(Data extracted from a collection)
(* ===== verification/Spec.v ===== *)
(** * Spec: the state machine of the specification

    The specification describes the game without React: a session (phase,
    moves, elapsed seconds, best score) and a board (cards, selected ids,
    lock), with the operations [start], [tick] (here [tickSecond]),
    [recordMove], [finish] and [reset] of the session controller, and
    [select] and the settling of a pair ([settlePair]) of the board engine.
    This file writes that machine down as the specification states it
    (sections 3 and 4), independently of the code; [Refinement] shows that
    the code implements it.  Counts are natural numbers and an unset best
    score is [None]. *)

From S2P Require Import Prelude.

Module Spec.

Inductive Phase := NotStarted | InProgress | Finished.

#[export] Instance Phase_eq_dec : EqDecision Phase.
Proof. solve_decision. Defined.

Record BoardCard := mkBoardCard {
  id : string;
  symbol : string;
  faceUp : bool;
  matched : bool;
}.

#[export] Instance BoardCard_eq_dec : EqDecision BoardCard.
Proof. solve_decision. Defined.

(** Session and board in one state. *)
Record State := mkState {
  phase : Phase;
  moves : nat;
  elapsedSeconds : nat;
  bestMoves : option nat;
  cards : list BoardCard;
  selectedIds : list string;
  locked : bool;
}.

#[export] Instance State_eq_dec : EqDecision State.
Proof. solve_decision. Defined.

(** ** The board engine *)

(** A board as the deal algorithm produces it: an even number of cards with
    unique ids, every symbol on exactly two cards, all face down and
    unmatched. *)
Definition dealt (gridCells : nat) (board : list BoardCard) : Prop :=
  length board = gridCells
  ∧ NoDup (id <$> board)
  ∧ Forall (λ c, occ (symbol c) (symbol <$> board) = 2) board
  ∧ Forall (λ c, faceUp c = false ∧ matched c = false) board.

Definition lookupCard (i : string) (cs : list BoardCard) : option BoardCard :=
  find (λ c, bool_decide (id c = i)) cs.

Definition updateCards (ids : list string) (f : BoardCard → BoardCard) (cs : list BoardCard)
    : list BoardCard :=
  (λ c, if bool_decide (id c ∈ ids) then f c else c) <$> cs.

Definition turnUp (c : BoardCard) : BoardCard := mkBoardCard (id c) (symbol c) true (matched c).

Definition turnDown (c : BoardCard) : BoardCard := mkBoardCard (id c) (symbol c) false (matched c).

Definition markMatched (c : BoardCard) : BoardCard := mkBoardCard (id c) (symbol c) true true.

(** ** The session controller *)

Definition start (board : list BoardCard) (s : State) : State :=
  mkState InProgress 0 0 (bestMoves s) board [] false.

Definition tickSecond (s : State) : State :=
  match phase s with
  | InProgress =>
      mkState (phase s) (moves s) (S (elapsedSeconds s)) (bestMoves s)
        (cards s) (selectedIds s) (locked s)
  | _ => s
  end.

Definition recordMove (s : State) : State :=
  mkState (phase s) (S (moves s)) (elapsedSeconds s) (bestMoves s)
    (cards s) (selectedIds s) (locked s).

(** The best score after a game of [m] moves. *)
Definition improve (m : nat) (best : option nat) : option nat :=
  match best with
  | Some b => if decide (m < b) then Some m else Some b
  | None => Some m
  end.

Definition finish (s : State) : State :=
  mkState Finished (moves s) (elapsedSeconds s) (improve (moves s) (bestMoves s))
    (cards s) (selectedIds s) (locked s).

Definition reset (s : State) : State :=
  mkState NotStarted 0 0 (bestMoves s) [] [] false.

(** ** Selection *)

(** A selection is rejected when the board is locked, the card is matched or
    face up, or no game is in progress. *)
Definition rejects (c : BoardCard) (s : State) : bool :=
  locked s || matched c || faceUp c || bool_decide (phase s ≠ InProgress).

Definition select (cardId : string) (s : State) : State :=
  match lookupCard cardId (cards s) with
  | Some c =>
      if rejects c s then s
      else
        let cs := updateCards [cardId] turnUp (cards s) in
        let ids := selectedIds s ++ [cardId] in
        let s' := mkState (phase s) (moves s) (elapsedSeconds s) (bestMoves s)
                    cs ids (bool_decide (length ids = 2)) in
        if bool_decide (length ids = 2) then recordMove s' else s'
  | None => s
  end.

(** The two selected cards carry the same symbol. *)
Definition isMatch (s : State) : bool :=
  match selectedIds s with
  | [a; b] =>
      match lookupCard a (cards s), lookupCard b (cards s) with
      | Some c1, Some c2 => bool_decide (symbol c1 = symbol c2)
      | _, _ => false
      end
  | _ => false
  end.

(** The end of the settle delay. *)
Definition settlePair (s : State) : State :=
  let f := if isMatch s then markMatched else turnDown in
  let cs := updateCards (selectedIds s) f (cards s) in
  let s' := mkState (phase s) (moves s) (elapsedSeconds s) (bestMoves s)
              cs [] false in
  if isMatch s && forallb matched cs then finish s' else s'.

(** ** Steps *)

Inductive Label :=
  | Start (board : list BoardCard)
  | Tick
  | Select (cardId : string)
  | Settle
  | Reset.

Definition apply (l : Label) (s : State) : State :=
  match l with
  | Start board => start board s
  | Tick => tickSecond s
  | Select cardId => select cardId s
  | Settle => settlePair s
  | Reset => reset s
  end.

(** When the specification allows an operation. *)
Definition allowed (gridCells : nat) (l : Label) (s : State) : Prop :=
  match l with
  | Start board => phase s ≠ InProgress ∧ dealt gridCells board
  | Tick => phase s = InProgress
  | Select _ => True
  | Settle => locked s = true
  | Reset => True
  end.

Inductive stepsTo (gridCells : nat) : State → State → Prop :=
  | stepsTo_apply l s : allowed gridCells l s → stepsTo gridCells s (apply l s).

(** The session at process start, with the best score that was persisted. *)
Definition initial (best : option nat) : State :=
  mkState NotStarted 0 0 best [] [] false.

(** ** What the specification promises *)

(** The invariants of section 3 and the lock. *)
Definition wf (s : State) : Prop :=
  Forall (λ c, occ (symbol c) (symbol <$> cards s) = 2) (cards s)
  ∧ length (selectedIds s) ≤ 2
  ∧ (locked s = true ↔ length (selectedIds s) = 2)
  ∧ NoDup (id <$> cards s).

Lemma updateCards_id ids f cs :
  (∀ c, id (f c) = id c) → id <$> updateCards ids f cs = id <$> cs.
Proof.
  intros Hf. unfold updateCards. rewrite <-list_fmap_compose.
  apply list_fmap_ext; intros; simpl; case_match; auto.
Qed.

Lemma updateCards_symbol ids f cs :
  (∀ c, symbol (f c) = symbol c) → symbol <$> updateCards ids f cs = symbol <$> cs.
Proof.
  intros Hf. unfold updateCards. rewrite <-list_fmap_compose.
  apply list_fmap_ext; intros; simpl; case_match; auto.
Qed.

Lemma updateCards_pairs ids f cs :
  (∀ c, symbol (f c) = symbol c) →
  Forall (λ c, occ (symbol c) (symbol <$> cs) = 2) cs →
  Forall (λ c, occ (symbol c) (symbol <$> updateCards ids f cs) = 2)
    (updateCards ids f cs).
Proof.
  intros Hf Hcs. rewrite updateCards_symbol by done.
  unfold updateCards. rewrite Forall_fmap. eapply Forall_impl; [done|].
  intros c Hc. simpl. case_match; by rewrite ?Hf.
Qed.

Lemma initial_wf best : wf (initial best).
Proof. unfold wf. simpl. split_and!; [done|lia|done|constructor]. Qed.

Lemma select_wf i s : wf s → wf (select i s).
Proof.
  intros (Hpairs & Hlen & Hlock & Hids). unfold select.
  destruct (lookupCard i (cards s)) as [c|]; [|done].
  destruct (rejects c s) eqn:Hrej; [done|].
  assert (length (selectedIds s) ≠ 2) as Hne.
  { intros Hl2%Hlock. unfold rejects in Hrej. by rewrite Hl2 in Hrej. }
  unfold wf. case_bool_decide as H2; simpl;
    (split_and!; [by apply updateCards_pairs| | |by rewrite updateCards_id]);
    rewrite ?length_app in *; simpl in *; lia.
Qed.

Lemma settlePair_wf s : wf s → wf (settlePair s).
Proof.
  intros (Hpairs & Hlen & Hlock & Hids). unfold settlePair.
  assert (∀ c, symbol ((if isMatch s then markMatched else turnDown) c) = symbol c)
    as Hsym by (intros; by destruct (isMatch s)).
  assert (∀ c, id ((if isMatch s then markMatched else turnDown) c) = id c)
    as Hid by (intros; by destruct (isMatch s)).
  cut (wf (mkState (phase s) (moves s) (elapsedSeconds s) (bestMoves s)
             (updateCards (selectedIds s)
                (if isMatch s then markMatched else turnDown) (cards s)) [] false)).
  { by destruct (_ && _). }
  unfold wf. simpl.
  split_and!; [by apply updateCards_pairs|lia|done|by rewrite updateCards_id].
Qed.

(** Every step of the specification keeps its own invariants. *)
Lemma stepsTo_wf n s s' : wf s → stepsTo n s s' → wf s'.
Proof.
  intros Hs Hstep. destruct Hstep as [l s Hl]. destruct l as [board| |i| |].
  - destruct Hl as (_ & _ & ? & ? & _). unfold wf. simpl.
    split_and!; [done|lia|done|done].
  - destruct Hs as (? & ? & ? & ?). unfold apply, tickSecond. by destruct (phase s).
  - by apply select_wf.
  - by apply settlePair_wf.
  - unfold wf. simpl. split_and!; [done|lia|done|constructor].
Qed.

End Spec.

==

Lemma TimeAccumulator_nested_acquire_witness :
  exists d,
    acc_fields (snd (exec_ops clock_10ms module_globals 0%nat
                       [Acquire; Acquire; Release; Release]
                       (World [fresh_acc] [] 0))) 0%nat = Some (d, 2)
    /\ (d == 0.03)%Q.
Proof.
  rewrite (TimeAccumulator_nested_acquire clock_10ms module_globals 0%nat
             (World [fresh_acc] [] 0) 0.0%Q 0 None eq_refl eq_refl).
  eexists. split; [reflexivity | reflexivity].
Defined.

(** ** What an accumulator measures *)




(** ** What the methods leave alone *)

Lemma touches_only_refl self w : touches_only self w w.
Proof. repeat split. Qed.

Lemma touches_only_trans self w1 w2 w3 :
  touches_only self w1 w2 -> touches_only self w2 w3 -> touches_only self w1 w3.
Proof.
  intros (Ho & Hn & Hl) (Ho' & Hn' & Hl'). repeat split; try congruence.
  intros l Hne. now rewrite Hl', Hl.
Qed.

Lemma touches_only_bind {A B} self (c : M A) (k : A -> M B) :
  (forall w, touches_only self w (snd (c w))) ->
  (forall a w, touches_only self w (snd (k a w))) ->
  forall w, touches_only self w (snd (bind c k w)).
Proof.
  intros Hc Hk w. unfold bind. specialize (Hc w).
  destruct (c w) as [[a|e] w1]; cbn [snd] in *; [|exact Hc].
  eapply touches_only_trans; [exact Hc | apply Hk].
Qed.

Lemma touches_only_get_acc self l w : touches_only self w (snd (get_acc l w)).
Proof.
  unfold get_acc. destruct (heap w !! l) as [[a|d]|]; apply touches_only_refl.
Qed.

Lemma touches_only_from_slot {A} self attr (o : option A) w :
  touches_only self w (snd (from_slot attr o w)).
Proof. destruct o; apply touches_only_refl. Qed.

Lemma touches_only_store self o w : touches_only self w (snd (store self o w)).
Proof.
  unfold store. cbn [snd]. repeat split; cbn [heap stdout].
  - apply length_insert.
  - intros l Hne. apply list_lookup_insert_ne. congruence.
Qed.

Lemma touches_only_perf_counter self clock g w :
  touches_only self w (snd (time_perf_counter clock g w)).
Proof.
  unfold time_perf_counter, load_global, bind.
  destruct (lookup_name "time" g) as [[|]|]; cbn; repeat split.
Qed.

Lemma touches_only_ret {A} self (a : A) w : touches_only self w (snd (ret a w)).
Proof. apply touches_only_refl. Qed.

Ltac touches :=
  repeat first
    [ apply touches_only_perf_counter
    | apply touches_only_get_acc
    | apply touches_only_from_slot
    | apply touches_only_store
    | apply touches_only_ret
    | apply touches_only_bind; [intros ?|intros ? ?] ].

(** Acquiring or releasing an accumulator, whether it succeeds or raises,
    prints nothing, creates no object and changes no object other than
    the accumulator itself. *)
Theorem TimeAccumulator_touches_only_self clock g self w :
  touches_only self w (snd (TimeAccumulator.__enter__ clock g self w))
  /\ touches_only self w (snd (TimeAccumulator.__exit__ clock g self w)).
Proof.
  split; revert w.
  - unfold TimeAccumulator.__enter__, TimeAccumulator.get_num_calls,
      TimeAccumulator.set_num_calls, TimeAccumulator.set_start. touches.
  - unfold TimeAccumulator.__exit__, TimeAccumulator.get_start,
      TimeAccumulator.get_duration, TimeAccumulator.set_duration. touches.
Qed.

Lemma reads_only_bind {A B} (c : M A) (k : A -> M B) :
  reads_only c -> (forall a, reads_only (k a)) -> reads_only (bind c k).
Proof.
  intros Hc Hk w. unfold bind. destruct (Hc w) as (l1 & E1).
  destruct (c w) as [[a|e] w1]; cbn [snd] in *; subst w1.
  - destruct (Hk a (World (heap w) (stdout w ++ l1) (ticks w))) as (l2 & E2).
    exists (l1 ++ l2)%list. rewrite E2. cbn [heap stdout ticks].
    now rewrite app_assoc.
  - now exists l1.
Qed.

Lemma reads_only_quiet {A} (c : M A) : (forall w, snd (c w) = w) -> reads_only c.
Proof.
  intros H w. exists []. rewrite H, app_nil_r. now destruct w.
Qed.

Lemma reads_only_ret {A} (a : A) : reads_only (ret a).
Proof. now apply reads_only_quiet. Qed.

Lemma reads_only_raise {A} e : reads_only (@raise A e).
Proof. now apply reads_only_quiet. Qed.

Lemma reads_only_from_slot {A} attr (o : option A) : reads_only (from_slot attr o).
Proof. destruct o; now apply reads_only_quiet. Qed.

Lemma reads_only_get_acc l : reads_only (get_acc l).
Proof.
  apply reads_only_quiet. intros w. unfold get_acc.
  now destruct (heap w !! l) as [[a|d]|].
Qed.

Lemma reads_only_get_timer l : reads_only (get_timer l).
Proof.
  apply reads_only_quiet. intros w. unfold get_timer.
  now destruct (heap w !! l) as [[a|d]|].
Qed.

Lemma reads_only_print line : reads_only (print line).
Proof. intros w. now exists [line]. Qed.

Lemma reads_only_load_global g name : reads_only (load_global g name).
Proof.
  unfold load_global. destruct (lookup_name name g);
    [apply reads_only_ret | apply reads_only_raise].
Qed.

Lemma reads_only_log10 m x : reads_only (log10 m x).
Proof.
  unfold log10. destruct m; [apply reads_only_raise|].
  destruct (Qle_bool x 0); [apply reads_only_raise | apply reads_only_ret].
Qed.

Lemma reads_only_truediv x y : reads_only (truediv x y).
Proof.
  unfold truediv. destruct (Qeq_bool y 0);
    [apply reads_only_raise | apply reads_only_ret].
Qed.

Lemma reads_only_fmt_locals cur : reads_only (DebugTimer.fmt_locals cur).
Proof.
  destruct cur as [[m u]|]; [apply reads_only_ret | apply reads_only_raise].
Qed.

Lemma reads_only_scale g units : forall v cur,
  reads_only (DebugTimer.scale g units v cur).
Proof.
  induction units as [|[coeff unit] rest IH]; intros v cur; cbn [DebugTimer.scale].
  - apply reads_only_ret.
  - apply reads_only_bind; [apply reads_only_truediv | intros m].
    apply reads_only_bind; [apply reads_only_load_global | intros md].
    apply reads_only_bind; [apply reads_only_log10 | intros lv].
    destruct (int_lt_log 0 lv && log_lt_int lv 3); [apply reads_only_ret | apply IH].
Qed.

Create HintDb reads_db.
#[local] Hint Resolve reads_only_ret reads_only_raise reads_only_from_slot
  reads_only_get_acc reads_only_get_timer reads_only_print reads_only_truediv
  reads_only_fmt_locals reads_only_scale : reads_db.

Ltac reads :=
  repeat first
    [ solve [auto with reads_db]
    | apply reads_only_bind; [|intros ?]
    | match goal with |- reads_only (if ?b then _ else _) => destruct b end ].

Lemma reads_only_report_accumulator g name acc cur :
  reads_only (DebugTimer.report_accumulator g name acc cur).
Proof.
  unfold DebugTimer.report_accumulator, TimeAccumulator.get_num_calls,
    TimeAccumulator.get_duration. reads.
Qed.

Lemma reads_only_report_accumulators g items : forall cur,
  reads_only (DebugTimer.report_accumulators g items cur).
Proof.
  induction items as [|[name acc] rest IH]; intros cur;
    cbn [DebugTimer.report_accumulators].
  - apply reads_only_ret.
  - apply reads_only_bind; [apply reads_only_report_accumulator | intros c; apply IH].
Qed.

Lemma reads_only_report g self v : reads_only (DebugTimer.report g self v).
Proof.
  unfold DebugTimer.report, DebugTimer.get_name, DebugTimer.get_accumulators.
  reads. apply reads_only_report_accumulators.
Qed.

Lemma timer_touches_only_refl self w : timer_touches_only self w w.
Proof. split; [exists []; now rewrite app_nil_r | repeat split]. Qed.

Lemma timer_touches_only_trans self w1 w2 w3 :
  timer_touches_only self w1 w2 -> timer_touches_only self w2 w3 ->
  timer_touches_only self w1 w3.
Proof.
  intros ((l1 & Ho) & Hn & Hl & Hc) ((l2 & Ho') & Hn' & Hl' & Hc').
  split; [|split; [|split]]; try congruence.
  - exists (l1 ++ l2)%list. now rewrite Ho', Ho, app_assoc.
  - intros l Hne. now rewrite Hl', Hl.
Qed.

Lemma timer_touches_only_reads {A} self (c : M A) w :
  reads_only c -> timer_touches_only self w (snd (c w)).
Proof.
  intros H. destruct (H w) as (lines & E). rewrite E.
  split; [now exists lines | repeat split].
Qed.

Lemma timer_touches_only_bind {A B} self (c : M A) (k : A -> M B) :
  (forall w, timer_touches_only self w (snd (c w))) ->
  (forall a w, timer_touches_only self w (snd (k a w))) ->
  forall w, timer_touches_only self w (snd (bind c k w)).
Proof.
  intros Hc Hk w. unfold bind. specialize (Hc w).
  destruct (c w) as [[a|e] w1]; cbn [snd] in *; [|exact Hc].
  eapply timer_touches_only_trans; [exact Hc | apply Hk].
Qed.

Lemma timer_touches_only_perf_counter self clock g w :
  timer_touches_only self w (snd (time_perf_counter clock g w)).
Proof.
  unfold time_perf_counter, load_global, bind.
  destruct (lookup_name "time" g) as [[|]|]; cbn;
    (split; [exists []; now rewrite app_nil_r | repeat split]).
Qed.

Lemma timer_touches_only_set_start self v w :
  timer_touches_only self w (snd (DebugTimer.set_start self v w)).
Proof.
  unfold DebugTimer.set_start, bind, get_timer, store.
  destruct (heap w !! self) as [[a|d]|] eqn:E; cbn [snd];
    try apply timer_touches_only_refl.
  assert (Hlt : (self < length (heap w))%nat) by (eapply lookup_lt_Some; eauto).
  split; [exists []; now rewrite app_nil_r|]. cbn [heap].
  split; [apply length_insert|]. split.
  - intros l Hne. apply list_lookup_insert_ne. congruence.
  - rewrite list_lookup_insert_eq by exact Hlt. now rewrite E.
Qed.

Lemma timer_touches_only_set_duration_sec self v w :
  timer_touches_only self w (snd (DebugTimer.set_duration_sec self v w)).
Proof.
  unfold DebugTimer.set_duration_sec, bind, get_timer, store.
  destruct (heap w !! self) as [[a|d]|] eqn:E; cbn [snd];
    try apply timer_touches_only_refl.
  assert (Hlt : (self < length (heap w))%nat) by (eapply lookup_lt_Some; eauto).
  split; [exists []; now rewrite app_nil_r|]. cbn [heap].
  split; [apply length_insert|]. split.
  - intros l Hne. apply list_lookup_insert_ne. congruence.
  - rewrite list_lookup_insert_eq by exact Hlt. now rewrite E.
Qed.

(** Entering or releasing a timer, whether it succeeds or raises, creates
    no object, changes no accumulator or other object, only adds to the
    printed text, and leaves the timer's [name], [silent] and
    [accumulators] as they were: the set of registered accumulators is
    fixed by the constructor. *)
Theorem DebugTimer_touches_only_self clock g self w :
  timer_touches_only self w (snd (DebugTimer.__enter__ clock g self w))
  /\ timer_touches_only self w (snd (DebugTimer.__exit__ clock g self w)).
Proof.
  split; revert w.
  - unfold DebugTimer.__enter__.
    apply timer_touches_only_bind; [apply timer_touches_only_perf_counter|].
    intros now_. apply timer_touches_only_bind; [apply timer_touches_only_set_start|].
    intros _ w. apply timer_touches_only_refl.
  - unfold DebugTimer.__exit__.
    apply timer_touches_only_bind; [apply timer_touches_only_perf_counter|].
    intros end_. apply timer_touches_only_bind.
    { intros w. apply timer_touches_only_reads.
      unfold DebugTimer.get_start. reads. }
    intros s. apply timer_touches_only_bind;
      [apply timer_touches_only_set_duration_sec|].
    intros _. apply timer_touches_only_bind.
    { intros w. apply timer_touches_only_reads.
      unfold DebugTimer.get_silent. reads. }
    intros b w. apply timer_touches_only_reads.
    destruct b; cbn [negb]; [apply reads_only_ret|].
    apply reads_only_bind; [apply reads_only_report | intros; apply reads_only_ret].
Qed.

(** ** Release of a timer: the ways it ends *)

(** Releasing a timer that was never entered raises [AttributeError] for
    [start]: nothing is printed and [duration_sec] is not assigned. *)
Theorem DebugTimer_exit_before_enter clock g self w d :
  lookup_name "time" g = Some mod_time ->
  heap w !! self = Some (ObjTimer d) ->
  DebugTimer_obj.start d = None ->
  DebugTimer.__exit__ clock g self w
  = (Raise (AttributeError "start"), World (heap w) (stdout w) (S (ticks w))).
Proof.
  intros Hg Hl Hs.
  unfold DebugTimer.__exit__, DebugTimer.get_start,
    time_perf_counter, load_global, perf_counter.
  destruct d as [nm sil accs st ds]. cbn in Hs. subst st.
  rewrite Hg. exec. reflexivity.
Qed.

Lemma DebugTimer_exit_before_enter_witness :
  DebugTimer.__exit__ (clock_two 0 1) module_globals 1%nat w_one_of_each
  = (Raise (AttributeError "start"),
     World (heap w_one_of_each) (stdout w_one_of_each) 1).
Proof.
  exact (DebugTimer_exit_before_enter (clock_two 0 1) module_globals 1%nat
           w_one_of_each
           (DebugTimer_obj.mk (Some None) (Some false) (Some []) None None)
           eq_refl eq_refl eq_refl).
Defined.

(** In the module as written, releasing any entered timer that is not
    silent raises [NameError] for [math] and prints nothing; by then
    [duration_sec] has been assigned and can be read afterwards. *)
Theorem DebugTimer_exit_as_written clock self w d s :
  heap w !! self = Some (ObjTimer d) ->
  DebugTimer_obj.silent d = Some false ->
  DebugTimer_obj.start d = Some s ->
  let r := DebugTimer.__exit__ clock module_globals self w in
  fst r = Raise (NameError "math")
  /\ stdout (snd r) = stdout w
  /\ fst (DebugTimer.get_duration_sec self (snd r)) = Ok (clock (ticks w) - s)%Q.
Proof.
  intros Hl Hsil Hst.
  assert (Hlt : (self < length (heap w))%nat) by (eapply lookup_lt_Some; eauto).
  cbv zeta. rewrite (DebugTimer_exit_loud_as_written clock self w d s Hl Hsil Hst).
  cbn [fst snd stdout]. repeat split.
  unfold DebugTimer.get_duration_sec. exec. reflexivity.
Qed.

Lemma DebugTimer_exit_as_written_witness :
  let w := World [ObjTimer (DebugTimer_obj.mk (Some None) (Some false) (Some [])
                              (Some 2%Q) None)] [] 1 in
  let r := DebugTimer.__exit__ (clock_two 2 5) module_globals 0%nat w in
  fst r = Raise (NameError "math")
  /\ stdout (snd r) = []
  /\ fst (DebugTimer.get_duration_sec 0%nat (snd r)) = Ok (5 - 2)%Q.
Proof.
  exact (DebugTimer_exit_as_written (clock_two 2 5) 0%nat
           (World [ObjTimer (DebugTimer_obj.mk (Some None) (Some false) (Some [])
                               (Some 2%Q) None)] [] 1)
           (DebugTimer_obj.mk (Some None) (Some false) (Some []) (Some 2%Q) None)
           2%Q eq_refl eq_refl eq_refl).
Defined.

* * *

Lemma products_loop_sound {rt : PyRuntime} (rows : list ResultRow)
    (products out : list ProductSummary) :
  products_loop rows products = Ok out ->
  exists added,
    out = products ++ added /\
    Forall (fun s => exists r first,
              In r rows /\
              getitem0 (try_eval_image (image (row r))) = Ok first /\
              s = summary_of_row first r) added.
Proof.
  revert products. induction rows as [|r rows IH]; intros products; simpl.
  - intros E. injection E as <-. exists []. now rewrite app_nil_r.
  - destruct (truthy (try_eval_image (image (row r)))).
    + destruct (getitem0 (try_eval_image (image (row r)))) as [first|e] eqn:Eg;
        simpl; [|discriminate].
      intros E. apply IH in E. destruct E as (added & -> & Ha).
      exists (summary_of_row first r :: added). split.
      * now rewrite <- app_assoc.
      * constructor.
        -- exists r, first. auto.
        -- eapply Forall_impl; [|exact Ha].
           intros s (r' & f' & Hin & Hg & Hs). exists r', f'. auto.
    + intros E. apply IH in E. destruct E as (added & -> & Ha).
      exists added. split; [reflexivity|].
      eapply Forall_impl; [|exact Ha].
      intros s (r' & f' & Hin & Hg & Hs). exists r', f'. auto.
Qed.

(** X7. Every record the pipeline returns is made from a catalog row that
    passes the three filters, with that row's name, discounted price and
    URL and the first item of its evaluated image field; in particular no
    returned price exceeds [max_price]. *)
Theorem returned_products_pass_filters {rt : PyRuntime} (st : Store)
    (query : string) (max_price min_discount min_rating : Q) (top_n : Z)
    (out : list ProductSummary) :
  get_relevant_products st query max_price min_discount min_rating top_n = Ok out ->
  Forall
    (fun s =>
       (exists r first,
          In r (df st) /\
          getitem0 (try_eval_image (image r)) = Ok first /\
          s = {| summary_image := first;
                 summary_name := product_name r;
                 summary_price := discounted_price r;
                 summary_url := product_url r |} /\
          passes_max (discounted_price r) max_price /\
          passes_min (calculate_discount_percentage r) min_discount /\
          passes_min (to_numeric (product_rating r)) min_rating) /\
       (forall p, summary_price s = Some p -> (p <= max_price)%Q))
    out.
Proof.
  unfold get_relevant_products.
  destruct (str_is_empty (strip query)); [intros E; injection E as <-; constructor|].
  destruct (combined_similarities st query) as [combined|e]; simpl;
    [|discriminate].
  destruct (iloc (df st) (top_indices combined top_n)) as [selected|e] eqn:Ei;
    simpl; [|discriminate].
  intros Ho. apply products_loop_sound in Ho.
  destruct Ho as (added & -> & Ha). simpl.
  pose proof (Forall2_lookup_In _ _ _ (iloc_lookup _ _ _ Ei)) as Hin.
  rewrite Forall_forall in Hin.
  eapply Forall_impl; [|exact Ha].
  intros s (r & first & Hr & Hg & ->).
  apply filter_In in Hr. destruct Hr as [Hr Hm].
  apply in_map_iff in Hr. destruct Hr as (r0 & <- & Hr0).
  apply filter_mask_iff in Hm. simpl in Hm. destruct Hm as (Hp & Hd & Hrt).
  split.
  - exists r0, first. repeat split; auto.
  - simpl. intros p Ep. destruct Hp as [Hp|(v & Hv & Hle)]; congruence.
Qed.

▶ Task objective
From the entries above, print the lines beginning at the one with "(* ===== verification/Spec.v ===== *)" and stopping after the one with "[select] and the", exactly as written and with nothing else.

▶ Task output
(* ===== verification/Spec.v ===== *)
(** * Spec: the state machine of the specification

    The specification describes the game without React: a session (phase,
    moves, elapsed seconds, best score) and a board (cards, selected ids,
    lock), with the operations [start], [tick] (here [tickSecond]),
    [recordMove], [finish] and [reset] of the session controller, and
    [select] and the settling of a pair ([settlePair]) of the board engine.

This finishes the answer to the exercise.